I’ve been using Arch Linux for the better part of a decade now. As a result, I am so used to it that I’ll choose it for nearly any task at hand. Although Arch might not be a traditional distribution for persistent live systems, there’s really no reason to not use it to this purpose.

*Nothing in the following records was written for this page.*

(** C1. With the payload the 15-byte tag followed by the decoded message,
    L bytes in all, [signMessage] sends the init frame (flag and encoded
    path), then L / 230 continuation frames of 230 bytes each, then one
    final frame with the remaining L mod 230 bytes, in this order; the
    continuation and final payloads concatenate to the payload; the
    signature is the hex of the first 65 bytes of the last reply.  A run
    that throws has sent a non-empty prefix of these frames. *)
Theorem signMessage_frames (path rawMsgHex : string) (displayHex : bool)
    (segments : list Z) :
  parses_to path segments -> len segments <= 127 ->
  let payload := Buffer_from "Nervos Message:" ++ Buffer_from_hex rawMsgHex in
  exists (conts : list Buffer) (final : Buffer),
    let frames :=
      mkAPDU 0x80 0x06 0x00 0x00
             (Some (byte_of_Z (if displayHex then 1 else 0) :: encoded_path segments))
      :: map (fun c => mkAPDU 0x80 0x06 0x01 0x00 (Some c)) conts
      ++ [mkAPDU 0x80 0x06 0x81 0x00 (Some final)] in
    len (Buffer_from "Nervos Message:") = 15 /\
    len conts = len payload / 230 /\
    Forall (fun c : Buffer => len c = 230) conts /\
    len final = len payload mod 230 /\
    concat conts ++ final = payload /\
    forall w : World,
      signMessage path rawMsgHex displayHex w
      = (let (r, w') := exchange_all frames w in (mapR signature_of r, w')) /\
      exists k : nat,
        (1 <= k <= length frames)%nat /\
        sent (snd (signMessage path rawMsgHex displayHex w))
        = sent w ++ take k frames /\
        (forall sig,
            fst (signMessage path rawMsgHex displayHex w) = Ok sig ->
            k = length frames).
Proof.
  intros [Hp Hall] Hn payload.
  set (n := Z.to_nat (len payload / 230)).
  set (lastOffset := len payload / 230 * 230).
  exists (map (chunk_at payload) (iota 0 n)),
         (slice payload (Num lastOffset) (Num (lastOffset + 230))).
  intros frames.
  pose proof (len_nonneg payload) as HL.
  pose proof (Z.div_mod (len payload) 230 ltac:(lia)) as Hdm.
  pose proof (Z.mod_pos_bound (len payload) 230 ltac:(lia)) as Hm.
  assert (Hq : 0 <= len payload / 230) by (apply Z.div_pos; lia).
  assert (Hn230 : (230 * n)%nat = Z.to_nat lastOffset) by (unfold n, lastOffset; lia).
  split; [reflexivity|].
  split; [unfold len at 1; rewrite length_map, length_iota; unfold n; lia|].
  split; [apply (chunks_full payload n 0); unfold len in *; lia|].
  split; [unfold lastOffset; rewrite last_chunk; unfold len in *;
          rewrite length_drop; lia|].
  split.
  { unfold lastOffset. rewrite last_chunk. fold lastOffset.
    change (iota 0 n) with (iota (Z.of_nat 0) n).
    rewrite (chunks_concat payload n 0), <- Hn230. apply take_drop. }
  assert (Heq : forall w : World,
             signMessage path rawMsgHex displayHex w
             = (let (r, w') := exchange_all frames w in (mapR signature_of r, w'))).
  { intros w. unfold signMessage. cbv zeta. rewrite Hp, bind_lift_ok.
    rewrite signMessage_init by assumption.
    unfold Buffer_concat. cbn [concat]. rewrite app_nil_r. fold payload.
    set (g := fun response : Buffer => toString_hex (slice response (Num 0) (Num 65))).
    transitivity
      (let (r, w') := exchange_all frames w in
       (mapR (fun rs => g (List.last rs [])) r, w')).
    - unfold frames.
      etransitivity; [|symmetry; apply (exchange_all_cons_last g);
                       intros E; apply app_eq_nil in E as [_ E]; discriminate E].
      cbn [cla ins p1 p2 data]. rewrite !bind_send.
      destruct (exchange _ _) as [[r|e] d]; [|reflexivity].
      apply (loop_then_final g payload).
    - destruct (exchange_all frames w) as [[rs|e] w']; [|reflexivity].
      cbn [mapR bindR]. unfold g, signature_of. now rewrite slice_first by lia. }
  intros w. split; [apply Heq|].
  rewrite Heq.
  destruct (exchange_all frames w) as [r w'] eqn:E.
  destruct (exchange_all_sent _ _ _ _ E) as (k & Hs & Hk & Hk1 & Hok).
  exists k. cbn [fst snd].
  split; [split; [apply Hk1; discriminate | exact Hk]|].
  split; [exact Hs|].
  intros sig Hsig. destruct r as [rs|e]; [|discriminate].
  now destruct (Hok rs eq_refl).
Qed.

What follows is a list of steps to install and set up a minimal Arch Linux live USB system. In the spirit of KISS, we will go with a single-partition layout:

  • Create a single Linux type partition with fdisk or the tool of your choice on your USB device (e.g. /dev/sdc)
  • Execute # mkfs.ext4 /dev/sdc1 to create an ext4 file system on the created partition
  • Mount the resulting file system: # mount /dev/sdc1 /mnt/usbarch
  • Use pacstrap from the arch-install-scripts package to install the base package group: # pacstrap /mnt/usbarch base
  • Auto-generate an fstab file: # genfstab -U /mnt/usbarch >> /mnt/usbarch/etc/fstab
  • Take a look at the generated /etc/fstab file and adapt if necessary
  • Change root into the new system: # arch-chroot /mnt/usbarch
  • Configure the time zone: # ln -sf /usr/share/zoneinfo/Region/City /etc/localtime && # hwclock --systohc
  • Uncomment en_US.UTF-8 UTF-8 and other required locales in /etc/locale.gen, and generate them with: # locale-gen
  • Set the LANG variable in /etc/locale.conf, for example: LANG=en_US.UTF-8
  • Set a default keymap in /etc/vconsole.conf, for instance: KEYMAP=de-latin1
  • Define a hostname in /etc/hostname, for example: usbarch
  • Set a super-secure root password: # passwd
  • Install GRUB to your USB device: pacman -Sy grub && grub-install --target=i386-pc /dev/sdc
  • Finally, use the grub-mkconfig tool to auto-generate a grub.cfg file: grub-mkconfig -o /boot/grub/grub.cfg

The system should now be bootable and can be further adapted to your liking.